:: Problem details ::
Take every line from the data that has the word "first" in it.
# # # #
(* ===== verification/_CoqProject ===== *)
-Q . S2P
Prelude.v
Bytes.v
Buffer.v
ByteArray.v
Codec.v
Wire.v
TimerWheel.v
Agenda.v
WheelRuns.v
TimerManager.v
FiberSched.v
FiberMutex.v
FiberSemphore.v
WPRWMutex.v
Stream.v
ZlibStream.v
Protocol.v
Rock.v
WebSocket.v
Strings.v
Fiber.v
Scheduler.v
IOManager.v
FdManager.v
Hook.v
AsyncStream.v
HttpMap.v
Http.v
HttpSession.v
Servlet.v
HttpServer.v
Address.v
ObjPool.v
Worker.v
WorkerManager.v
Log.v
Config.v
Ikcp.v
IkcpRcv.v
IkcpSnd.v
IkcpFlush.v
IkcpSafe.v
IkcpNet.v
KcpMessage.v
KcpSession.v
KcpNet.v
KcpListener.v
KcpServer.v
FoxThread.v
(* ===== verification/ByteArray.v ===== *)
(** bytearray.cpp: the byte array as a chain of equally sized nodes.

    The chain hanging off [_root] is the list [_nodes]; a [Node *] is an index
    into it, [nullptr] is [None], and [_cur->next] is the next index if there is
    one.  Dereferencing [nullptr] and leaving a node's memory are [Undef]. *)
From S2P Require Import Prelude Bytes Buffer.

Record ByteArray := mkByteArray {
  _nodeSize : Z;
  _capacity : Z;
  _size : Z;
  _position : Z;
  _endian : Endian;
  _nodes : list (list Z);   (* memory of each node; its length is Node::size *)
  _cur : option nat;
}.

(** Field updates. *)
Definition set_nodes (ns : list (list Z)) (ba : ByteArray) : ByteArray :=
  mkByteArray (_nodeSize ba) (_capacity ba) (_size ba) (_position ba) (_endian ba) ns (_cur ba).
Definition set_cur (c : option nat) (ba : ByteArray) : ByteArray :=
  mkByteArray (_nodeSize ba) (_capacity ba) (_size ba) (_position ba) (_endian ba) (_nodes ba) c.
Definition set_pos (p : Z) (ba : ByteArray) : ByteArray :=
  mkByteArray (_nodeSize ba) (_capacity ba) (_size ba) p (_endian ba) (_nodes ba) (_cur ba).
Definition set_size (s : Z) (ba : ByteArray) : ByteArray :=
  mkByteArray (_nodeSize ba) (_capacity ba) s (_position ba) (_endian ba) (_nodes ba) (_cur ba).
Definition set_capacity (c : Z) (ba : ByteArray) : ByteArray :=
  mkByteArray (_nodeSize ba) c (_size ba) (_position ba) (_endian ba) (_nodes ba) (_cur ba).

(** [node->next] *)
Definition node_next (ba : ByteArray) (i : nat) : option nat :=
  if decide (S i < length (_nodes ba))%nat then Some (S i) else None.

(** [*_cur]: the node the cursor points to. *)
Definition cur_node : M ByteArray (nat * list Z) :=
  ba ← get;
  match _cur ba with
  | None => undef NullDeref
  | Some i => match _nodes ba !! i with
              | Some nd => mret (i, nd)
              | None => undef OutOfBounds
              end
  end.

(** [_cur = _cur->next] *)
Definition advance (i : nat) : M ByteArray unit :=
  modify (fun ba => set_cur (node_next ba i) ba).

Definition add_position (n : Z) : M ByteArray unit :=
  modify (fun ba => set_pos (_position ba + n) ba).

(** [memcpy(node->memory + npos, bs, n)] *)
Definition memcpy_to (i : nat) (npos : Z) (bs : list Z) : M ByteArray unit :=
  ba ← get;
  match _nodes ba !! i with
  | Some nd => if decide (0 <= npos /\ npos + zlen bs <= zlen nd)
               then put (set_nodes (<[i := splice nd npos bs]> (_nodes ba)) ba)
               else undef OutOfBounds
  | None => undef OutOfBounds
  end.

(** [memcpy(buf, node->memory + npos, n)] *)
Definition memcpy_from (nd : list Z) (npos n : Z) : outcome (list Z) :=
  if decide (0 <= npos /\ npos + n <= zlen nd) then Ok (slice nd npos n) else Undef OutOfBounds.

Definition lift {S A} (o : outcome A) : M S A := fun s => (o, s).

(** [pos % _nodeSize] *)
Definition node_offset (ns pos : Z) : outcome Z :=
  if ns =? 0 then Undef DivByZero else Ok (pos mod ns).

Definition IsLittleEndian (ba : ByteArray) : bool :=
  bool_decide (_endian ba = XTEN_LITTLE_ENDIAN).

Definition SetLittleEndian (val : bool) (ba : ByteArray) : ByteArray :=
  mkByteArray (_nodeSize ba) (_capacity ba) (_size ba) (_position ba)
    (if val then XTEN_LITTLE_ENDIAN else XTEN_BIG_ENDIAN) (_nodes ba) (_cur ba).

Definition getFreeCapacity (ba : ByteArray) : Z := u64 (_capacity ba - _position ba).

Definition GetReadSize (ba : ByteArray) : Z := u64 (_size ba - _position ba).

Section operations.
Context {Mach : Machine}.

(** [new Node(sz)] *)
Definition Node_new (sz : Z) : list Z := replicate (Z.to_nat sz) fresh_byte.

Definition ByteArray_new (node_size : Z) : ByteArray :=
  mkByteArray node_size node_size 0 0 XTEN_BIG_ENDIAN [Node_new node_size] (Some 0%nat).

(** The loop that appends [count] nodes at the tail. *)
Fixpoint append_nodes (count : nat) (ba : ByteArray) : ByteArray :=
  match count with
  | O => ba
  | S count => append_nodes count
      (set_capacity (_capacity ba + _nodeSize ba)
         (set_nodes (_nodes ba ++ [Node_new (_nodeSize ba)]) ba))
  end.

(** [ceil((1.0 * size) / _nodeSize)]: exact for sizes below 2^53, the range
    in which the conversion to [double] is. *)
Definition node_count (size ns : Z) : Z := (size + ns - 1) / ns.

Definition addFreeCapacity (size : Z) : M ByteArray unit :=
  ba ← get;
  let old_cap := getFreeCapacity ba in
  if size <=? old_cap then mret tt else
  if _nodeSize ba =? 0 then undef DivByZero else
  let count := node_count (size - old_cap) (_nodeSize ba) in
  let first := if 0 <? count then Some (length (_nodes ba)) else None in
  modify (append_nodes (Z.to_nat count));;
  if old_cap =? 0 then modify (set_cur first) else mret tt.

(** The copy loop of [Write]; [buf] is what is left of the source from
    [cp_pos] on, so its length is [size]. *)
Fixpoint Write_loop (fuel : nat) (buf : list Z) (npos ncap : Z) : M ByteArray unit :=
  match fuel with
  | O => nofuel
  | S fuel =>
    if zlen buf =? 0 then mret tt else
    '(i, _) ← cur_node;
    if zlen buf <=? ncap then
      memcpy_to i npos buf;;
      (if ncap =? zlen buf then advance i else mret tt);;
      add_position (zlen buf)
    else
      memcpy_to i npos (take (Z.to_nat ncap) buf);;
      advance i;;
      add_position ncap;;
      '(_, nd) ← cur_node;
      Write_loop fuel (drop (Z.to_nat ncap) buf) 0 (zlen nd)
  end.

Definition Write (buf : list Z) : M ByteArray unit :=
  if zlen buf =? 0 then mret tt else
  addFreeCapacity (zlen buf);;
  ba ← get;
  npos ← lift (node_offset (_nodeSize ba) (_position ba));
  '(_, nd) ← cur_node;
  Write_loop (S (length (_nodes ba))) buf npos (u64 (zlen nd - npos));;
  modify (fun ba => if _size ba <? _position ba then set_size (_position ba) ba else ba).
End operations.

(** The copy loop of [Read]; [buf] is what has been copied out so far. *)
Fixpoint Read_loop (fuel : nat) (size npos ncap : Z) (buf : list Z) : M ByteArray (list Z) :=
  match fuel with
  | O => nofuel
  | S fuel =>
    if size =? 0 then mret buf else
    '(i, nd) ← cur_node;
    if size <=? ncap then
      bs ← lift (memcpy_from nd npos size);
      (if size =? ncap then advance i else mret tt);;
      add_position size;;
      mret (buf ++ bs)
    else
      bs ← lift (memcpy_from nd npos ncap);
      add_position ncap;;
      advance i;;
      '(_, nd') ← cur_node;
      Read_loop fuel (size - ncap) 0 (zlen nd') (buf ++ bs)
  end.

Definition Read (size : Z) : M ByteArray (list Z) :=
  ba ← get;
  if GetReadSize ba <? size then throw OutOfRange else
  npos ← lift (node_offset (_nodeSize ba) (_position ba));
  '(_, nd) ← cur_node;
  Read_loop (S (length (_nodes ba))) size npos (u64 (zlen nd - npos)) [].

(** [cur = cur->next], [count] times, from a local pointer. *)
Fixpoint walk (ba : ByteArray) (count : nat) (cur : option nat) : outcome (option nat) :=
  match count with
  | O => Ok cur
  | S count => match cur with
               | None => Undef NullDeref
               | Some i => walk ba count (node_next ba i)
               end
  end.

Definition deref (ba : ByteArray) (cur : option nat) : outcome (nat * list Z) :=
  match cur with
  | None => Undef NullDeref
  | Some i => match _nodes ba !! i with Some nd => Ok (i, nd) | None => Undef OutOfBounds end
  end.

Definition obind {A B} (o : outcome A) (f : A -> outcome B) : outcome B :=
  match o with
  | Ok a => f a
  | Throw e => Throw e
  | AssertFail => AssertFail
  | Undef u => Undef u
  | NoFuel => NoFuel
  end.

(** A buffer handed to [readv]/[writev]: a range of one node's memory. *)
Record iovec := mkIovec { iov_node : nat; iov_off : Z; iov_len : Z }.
# # # #
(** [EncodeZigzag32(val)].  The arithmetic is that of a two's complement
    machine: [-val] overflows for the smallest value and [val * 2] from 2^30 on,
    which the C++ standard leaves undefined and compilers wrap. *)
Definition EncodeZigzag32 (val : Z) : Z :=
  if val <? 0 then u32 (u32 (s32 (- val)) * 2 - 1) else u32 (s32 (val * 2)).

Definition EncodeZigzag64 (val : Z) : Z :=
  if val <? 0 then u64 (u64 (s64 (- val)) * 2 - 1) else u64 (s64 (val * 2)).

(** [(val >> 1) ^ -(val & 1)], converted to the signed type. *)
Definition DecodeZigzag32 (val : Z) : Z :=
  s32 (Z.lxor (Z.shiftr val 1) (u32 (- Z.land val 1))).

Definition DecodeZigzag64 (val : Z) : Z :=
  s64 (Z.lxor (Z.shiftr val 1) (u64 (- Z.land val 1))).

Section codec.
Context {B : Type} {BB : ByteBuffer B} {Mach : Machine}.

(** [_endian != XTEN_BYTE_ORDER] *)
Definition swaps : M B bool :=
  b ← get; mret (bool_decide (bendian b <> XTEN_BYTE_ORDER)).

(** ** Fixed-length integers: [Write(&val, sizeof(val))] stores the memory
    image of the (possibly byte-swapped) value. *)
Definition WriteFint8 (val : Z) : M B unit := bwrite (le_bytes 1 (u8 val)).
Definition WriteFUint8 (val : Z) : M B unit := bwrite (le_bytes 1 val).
# # # #
:: Your solution ::
  let first := if 0 <? count then Some (length (_nodes ba)) else None in
  if old_cap =? 0 then modify (set_cur first) else mret tt.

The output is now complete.